Still about one million road users are killed worldwide. While the the overall number of casualties decreases, the share of vulnerable road users like pedestrians and cyclists increases. The is evidence that the decrease is caused by modern advanced driving assistance systems (ADAS) among others. Whereas these do not affect road users, automated driving offers the potential to decrease their statistics furthermore. Certainly this needs to be proven before the release of new automated driving functions.

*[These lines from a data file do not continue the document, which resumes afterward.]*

(** Below the budget at the head of the loop, within it at the end. *)
Lemma traverse_loop_budget : forall fuel st res,
  Z.of_nat (length (out_nodes st)) < cap ->
  loop fuel st = Some (ret res) ->
  Z.of_nat (length (nodes res)) <= cap.
Proof.
  induction fuel as [|fuel IH]; intros [q V ns rs] res Hlt; [discriminate|].
  destruct q as [|[cur hop] q].
  - simpl. intros H. invert H. simpl in *. lia.
  - destruct ((hop >? max_hops) || bool_decide (cur ∈ V)) eqn:Hskip.
    + rewrite traverse_loop_skip by assumption. now apply IH.
    + destruct (_expand_from_node g cur cap rf nf) as [e'|records] eqn:He.
      * cbn [traverse_loop queue visited out_nodes out_rels].
        rewrite Hskip, He. discriminate.
      * destruct (process_records cap hop ({[cur]} ∪ V) records q ns rs)
          as [[q1 ns1] rs1] eqn:Hp.
        rewrite (traverse_loop_expand _ _ _ _ _ _ _ _ _ _ _ Hskip He Hp).
        pose proof (process_records_budget _ _ _ _ _ _ _ _ _ _ Hlt Hp) as Hb.
        destruct (Z.geb_spec (Z.of_nat (length ns1)) cap) as [Hge|Hlt'].
        -- intros H. invert H. exact Hb.
        -- apply IH. simpl. lia.
Qed.

(** Below [max 1 cap] at the head of the loop, within it at the end. *)
Lemma traverse_loop_bound : forall fuel st res,
  Z.of_nat (length (out_nodes st)) < Z.max 1 cap ->
  loop fuel st = Some (ret res) ->
  Z.of_nat (length (nodes res)) <= Z.max 1 cap.
Proof.
  induction fuel as [|fuel IH]; intros [q V ns rs] res Hlt; [discriminate|].
  destruct q as [|[cur hop] q].
  - simpl. intros H. invert H. simpl in *. lia.
  - destruct ((hop >? max_hops) || bool_decide (cur ∈ V)) eqn:Hskip.
    + rewrite traverse_loop_skip by assumption. now apply IH.
    + destruct (_expand_from_node g cur cap rf nf) as [e'|records] eqn:He.
      * cbn [traverse_loop queue visited out_nodes out_rels].
        rewrite Hskip, He. discriminate.
      * destruct (process_records cap hop ({[cur]} ∪ V) records q ns rs)
          as [[q1 ns1] rs1] eqn:Hp.
        rewrite (traverse_loop_expand _ _ _ _ _ _ _ _ _ _ _ Hskip He Hp).
        pose proof (process_records_bound _ _ _ _ _ _ _ _ _ _ Hlt Hp) as Hb.
        destruct (Z.geb_spec (Z.of_nat (length ns1)) cap) as [Hge|Hlt'].
        -- intros H. invert H. exact Hb.
        -- apply IH. simpl. lia.
Qed.

End Loop.

Lemma initial_potential g seeds :
  (potential g (initial_state seeds) < fuel_for g seeds)%nat.
Proof.
  unfold potential, initial_state, fuel_for. simpl.
  destruct (unseen_empty (g_rels g)) as [-> ->].
  rewrite length_map. lia.
Qed.

(** *** A cycle, a pair of nodes that point at each other, a diamond *)

Definition cycle : graph :=
  mkGraph
    [ mkNode "a" ["Task"] []; mkNode "b" ["Task"] []; mkNode "c" ["Task"] [] ]
    [ mkRel "DEPENDS_ON" "a" "b" [("blocking", VBool true)];
      mkRel "DEPENDS_ON" "b" "c" [("blocking", VBool true)];
      mkRel "DEPENDS_ON" "c" "a" [("blocking", VBool false)] ].

Definition mutual : graph :=
  mkGraph
    [ mkNode "a" ["Person"] []; mkNode "b" ["Person"] [] ]
    [ mkRel "CONNECTED_TO" "a" "b" [("inferred_closeness", VInt 1)];
      mkRel "CONNECTED_TO" "b" "a" [("inferred_closeness", VInt 2)] ].

(** No cycle: ["a"] leads to ["d"] through ["b"] and through ["c"]. *)
Definition diamond : graph :=
  mkGraph
    [ mkNode "a" ["Task"] []; mkNode "b" ["Task"] [];
      mkNode "c" ["Task"] []; mkNode "d" ["Task"] [] ]
    [ mkRel "DEPENDS_ON" "a" "b" [("blocking", VBool true)];
      mkRel "DEPENDS_ON" "a" "c" [("blocking", VBool true)];
      mkRel "DEPENDS_ON" "b" "d" [("blocking", VBool true)];
      mkRel "DEPENDS_ON" "c" "d" [("blocking", VBool true)] ].
Lemma step_jump (z : Z) (ln : nat) :
  getMemoryAddr s a = Ok (Some z) ->
  getStatmentLine s (Some z) = Ok ln ->
  interpretNextLine s
  = Done (if jumpTaken m (eflags s)
          then withCurrentMemoryAddress (withCurrentLine (counted s) ln) z
          else advance (counted s) stmt).
Proof.
  intros Haddr Hln.
  destruct step_jump_dispatch as (tokens & i & H1 & Har & ->).
  destruct jump_is_keyword as (_ & _ & _ & Hj).
  unfold stepJ. rewrite Hj, Har, H1.
  change (getMemoryAddr (counted s) a) with (getMemoryAddr s a).
  rewrite Haddr. cbn [attempt].
  change (getStatmentLine (counted s) (Some z)) with (getStatmentLine s (Some z)).
  rewrite Hln. cbn [attempt].
  change (eflags (counted s)) with (eflags s).
  assert (Hfall : fallThrough (counted s) = Done (advance (counted s) stmt)).
  { unfold fallThrough.
    change (nth_error (statements (counted s)) (currentLine (counted s)))
      with (nth_error (statements s) (currentLine s)).
    rewrite Hnth. reflexivity. }
  unfold jumpTaken. pose proof Hm as H. cbn [jumpKeywords In] in H.
  clear Hline H1 Har Hj.
  destruct H as [<- | [<- | [<- | [<- | []]]]].
  - reflexivity.
  - change (String.eqb "JP" "J") with false.
    change (String.eqb "JP" "JP") with true. cbv iota.
    destruct (negb (flagSet (eflags s) FLAGS.SF)); cbn [andThen fst snd];
      [reflexivity | exact Hfall].
  - change (String.eqb "JN" "J") with false.
    change (String.eqb "JN" "JP") with false.
    change (String.eqb "JN" "JN") with true. cbv iota.
    destruct (flagSet (eflags s) FLAGS.SF); cbn [andThen fst snd];
      [reflexivity | exact Hfall].
  - change (String.eqb "JZ" "J") with false.
    change (String.eqb "JZ" "JP") with false.
    change (String.eqb "JZ" "JN") with false.
    change (String.eqb "JZ" "JZ") with true. cbv iota.
    destruct (flagSet (eflags s) FLAGS.ZF); cbn [andThen fst snd];
      [reflexivity | exact Hfall].
Qed.

Lemma step_jump_undefined (e : error) :
  getMemoryAddr s a = Fail e ->
  interpretNextLine s = Thrown e (counted s).
Proof.
  intros Haddr.
  destruct step_jump_dispatch as (tokens & i & H1 & Har & ->).
  destruct jump_is_keyword as (_ & _ & _ & Hj).
  unfold stepJ. rewrite Hj, Har, H1.
  change (getMemoryAddr (counted s) a) with (getMemoryAddr s a).
  rewrite Haddr. reflexivity.
Qed.

Lemma step_jump_invalid (addr : number) (e : error) :
  getMemoryAddr s a = Ok addr ->
  getStatmentLine s addr = Fail e ->
  interpretNextLine s = Thrown e (counted s).
Proof.
  intros Haddr Hln.
  destruct step_jump_dispatch as (tokens & i & H1 & Har & ->).
  destruct jump_is_keyword as (_ & _ & _ & Hj).
  unfold stepJ. rewrite Hj, Har, H1.
  change (getMemoryAddr (counted s) a) with (getMemoryAddr s a).
  rewrite Haddr. cbn [attempt].
  change (getStatmentLine (counted s) addr) with (getStatmentLine s addr).
  rewrite Hln. reflexivity.
Qed.

End JumpStep.

(** ** Theorems on the layout pass *)



(** X2. After [preprocess] on a fresh interpreter, every label recorded
    names a line of the program and holds the address at which that line
    starts: the sum of the footprints of the lines before it. *)
Theorem labels_hold_line_addresses (code : string) (s : Interpreter) (l : Label) :
  preprocess (newInterpreter code) = Done s ->
  In l (labels s) ->
  (line l < List.length (statements s))%nat
  /\ address l = addressOf (statements s) (line l).
Proof. intros H Hl. apply (proj2 (preprocess_layout code s H) l Hl). Qed.

Lemma labels_hold_line_addresses_witness :
  exists s,
    preprocess (newInterpreter compareProgram) = Done s
    /\ address (mkLabel "Y" 1 4) = addressOf (statements s) 1.
Proof.
  eexists. split; [vm_compute; reflexivity |].
  refine (proj2 (labels_hold_line_addresses compareProgram _ (mkLabel "Y" 1 4) _ _)).
  - vm_compute. reflexivity.
  - right. left. reflexivity.
Defined.

(** X3. After [preprocess] on a fresh interpreter, no two labels have the
    same name. *)
Theorem label_names_unique (code : string) (s : Interpreter) :
  preprocess (newInterpreter code) = Done s ->
  NoDup (map label (labels s)).
Proof. intros H. apply (proj2 (proj2 (preprocess_image code s H))). Qed.

Lemma label_names_unique_witness :
  exists s,
    preprocess (newInterpreter compareProgram) = Done s
    /\ NoDup (map label (labels s)).
Proof.
  eexists. split; [vm_compute; reflexivity |].
  apply (label_names_unique compareProgram). vm_compute. reflexivity.
Defined.

(** X4. After [preprocess] on a fresh interpreter, every byte of the
    memory image holds a value from 0 to 255, and the image is a run of
    [DATA] bytes followed by a run of [INSTRUCTION] placeholders: no data
    declaration is laid out after executable code. *)
Theorem image_is_data_then_code (code : string) (s : Interpreter) :
  preprocess (newInterpreter code) = Done s ->
  Forall isOctet (bytes s) /\ dataBeforeCode (bytes s).
Proof.
  intros H. destruct (preprocess_image code s H) as (H1 & H2 & _).
  split; assumption.
Qed.

Lemma image_is_data_then_code_witness :
  exists s,
    preprocess (newInterpreter compareProgram) = Done s
    /\ Forall isOctet (bytes s) /\ dataBeforeCode (bytes s).
Proof.
  eexists. split; [vm_compute; reflexivity |].
  apply (image_is_data_then_code compareProgram). vm_compute. reflexivity.
Defined.

Lemma find_label_unique (ls : list Label) (l : Label) :
  NoDup (map label ls) -> In l ls ->
  find (fun c => String.eqb (label c) (label l)) ls = Some l.
Proof.
  induction ls as [| h t IH]; intros Hnd Hin; [destruct Hin |].
  cbn [map] in Hnd. inversion Hnd as [| x xs Hnotin Hnd']. subst.
  cbn [find]. destruct Hin as [-> | Hin].
  - rewrite String.eqb_refl. reflexivity.
  - destruct (String.eqb (label h) (label l)) eqn:E.
    + exfalso. apply String.eqb_eq in E. apply Hnotin. rewrite E.
      apply in_map. exact Hin.
    + apply IH; assumption.
Qed.

(** X5. After [preprocess] on a fresh interpreter, an operand that is the
    name of a recorded label resolves to the address of that label's line,
    unless the name is a string of digits or has the shape [0(digits)],
    which are read as an absolute address and a register reference before
    any label is looked up. *)
Theorem label_operand_resolves (code : string) (s : Interpreter) (l : Label) :
  preprocess (newInterpreter code) = Done s ->
  In l (labels s) ->
  JsString.allDigits (label l) = false ->
  indirectOperand (label l) = None ->
  getMemoryAddr s (label l) = Ok (Some (addressOf (statements s) (line l))).
Proof.
  intros H Hl Hd Hi. unfold getMemoryAddr.
  rewrite Hd, andb_false_r, Hi.
  rewrite (find_label_unique _ _ (proj2 (proj2 (preprocess_image code s H))) Hl).
  rewrite (proj2 (proj2 (preprocess_layout code s H) l Hl)). reflexivity.
Qed.

Lemma label_operand_resolves_witness :
  exists s,
    preprocess (newInterpreter compareProgram) = Done s
    /\ getMemoryAddr s "Y" = Ok (Some 4).
Proof.
  eexists. split; [vm_compute; reflexivity |].
  refine (label_operand_resolves compareProgram _ (mkLabel "Y" 1 4) _ _ _ _).
  - vm_compute. reflexivity.
  - right. left. reflexivity.
  - reflexivity.
  - reflexivity.
Defined.

(** X6. After [preprocess] on a fresh interpreter that left no negative
    footprint, the address of a label whose line has a non-zero footprint
    is a valid jump target, and [getStatmentLine] maps it back to the
    label's line. *)
Theorem label_address_is_jump_target
  (code : string) (s : Interpreter) (l : Label) (st : Statment) :
  preprocess (newInterpreter code) = Done s ->
  nonNegativeFootprints (statements s) ->
  In l (labels s) ->
  nth_error (statements s) (line l) = Some st ->
  byteSize st <> 0 ->
  getStatmentLine s (Some (address l)) = Ok (line l).
Proof.
  intros H Hnn Hl Hst Hnz.
  destruct (proj2 (preprocess_layout code s H) l Hl) as [_ Haddr].
  unfold getStatmentLine.
  assert (E : getStatmentLineFrom (statements s) 0 0 (address l) = Some (line l)).
  { apply (walk_spec _ Hnn). exists (line l), st.
    unfold addressOf in Haddr. repeat split; try assumption. lia. }
  rewrite E. reflexivity.
Qed.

The systems and algorithms used in automated driving are too complex to proof their reliability directly in general. That is why it is common to call a such systems corroborated through intensive testing instead of validated. How much testing is necessary for cars can derived from the ISO-norm 26262 and calculates to about 5 · 109 kilometers of faultless driving for automated vehicles. This ensures that the system is safer than a human driver by a given certainty. Of course this amount of real road driving is not feasible for testing every new automated driving function in every development stage. That is why assessment methods for complex driving functions have been developed to effectively and efficiently ensure safety.
This work focuses on scenario-based methods and the use of virtual test domains in the assessment of automated driving functions. The goal is to gain global and dense knowledge of the functions capabilities within the space of possible real world driving scenarios by verifying virtual domains against field operational tests (FOT) and using gathered information for illumination of the scenario space through resimulation.
- How is a meaningful measure of risk for automotive scenarios defined?
- How can the different test domains be cross-verified to enable their use in assessment?
- How can one asses the scenario space?